= What the task asks =
For every line in the material below that holds "split", report the line.
---------- Information shown ----------
(** The rounding step of every operation, in the normal range: the result
    is the nearest-even rounding of the exact value. *)
Lemma round_aux_rne (sx : bool) (mx ex : Z) (lx : location) (x : Q) :
  (0 < mx)%Z ->
  (24 <= Zdigits2 mx)%Z ->
  (-125 <= Zdigits2 mx + ex <= 127)%Z ->
  inloc x mx lx ->
  exists m e,
    binary_round_aux 24 128 sx mx ex lx = S754_finite sx m e /\
    rne (x * pow2 ex) (fval (Zpos m) e).
Proof.
  intros Hmx Hd Hrange Hx.
  set (d := Zdigits2 mx) in *.
  pose proof (Zdigits2_bounds mx Hmx) as Hb. fold d in Hb.
  unfold binary_round_aux.
  unfold shr_fexp. fold d.
  rewrite (fexp32 (d + ex)) by lia.
  replace (d + ex - 24 - ex)%Z with (d - 24)%Z by lia.
  destruct (shr_inrec x (shr_record_of_loc mx lx) ex (d - 24))
    as (K1 & K2 & K3).
  { lia. }
  { destruct lx as [| []]; cbn; lia. }
  { apply inrec_of_loc. exact Hx. }
  destruct (shr (shr_record_of_loc mx lx) ex (d - 24)) as [mrs1 e1].
  cbn [fst snd] in K1, K2, K3.
  assert (Hm1 : shr_m mrs1 = (mx / 2 ^ (d - 24))%Z).
  { rewrite K2. destruct lx as [| []]; reflexivity. }
  pose proof (div_pow2_digits mx d Hd Hb) as Hm1b. rewrite <- Hm1 in Hm1b.
  destruct (round_nearest_even_cases _ _ _ K1) as ([Y1 Y2] & Rc).
  assert (Rr : (shr_m mrs1
                <= round_nearest_even (shr_m mrs1) (loc_of_shr_record mrs1)
                <= shr_m mrs1 + 1)%Z).
  { destruct Rc as [[_ ->] | [[_ ->] | [_ ->]]]; [lia | lia |].
    destruct (Z.even (shr_m mrs1)); lia. }
  set (mr := round_nearest_even (shr_m mrs1) (loc_of_shr_record mrs1)) in *.
  set (m1 := shr_m mrs1) in *.
  set (y := x * pow2 (- (d - 24))) in *.
  assert (Hxy : x * pow2 ex == y * pow2 e1).
  { unfold y. rewrite K3. rewrite <- Qmult_assoc, <- pow2_add.
    replace (- (d - 24) + (ex + (d - 24)))%Z with ex by lia. reflexivity. }
  pose proof (pow2_pos e1) as He1.
  assert (Hrne : rne (x * pow2 ex) (inject_Z mr * pow2 e1)).
  { exists m1, e1. split; [exact Hm1b |]. rewrite Hxy. split.
    - split.
      + apply Qmult_le_r; assumption.
      + apply Qmult_lt_r; assumption.
    - destruct Rc as [[C E] | [[C E] | [C E]]].
      + left. rewrite E. split; [apply Qmult_lt_r; assumption | reflexivity].
      + right; left. rewrite E. split; [apply Qmult_lt_r; assumption |].
        rewrite inject_Z_plus. reflexivity.
      + right; right. rewrite E. split; [rewrite C; reflexivity | reflexivity]. }
  destruct (Z.eq_dec mr (2 ^ 24)) as [Hcarry | Hnocarry].
  - rewrite Hcarry in Hrne |- *.
    change (Zdigits2 (2 ^ 24)) with 25%Z.
    rewrite fexp32 by lia.
    replace (25 + e1 - 24 - e1)%Z with 1%Z by lia.
    cbn [shr shr_record_of_loc iter_pos shr_1 shr_m Z.pow Z.pow_pos Pos.iter Z.mul Pos.mul].
    assert (Hle : (e1 + 1 <=? 128 - 24)%Z = true) by (apply Z.leb_le; lia).
    rewrite Hle.
    exists 8388608%positive, (e1 + 1)%Z.
    split; [reflexivity |].
    assert (Ev : fval 8388608 (e1 + 1) == inject_Z (2 ^ 24) * pow2 e1).
    { unfold fval. rewrite pow2_succ.
      change (inject_Z (2 ^ 24)) with (16777216 # 1).
      change (inject_Z 8388608) with (8388608 # 1). ring. }
    revert Hrne. apply rne_ext; [reflexivity | symmetry; exact Ev].
  - assert (Hmr : (2 ^ 23 <= mr < 2 ^ 24)%Z) by lia.
    rewrite (Zdigits2_unique mr 24) by (cbn; lia).
    rewrite fexp32 by lia.
    replace (24 + e1 - 24 - e1)%Z with 0%Z by lia.
    cbn [shr shr_record_of_loc shr_m].
    destruct mr as [| pm | pm] eqn:Emr; [lia | | lia].
    assert (Hle : (e1 <=? 128 - 24)%Z = true) by (apply Z.leb_le; lia).
    rewrite Hle.
    exists pm, e1. split; [reflexivity | exact Hrne].
Qed.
----------
= Answer to this problem =
  { exists m1, e1. split; [exact Hm1b |]. rewrite Hxy. split.
    - split.
      + left. rewrite E. split; [apply Qmult_lt_r; assumption | reflexivity].
      + right; left. rewrite E. split; [apply Qmult_lt_r; assumption |].
      + right; right. rewrite E. split; [rewrite C; reflexivity | reflexivity]. }
    split; [reflexivity |].
    exists pm, e1. split; [reflexivity | exact Hrne].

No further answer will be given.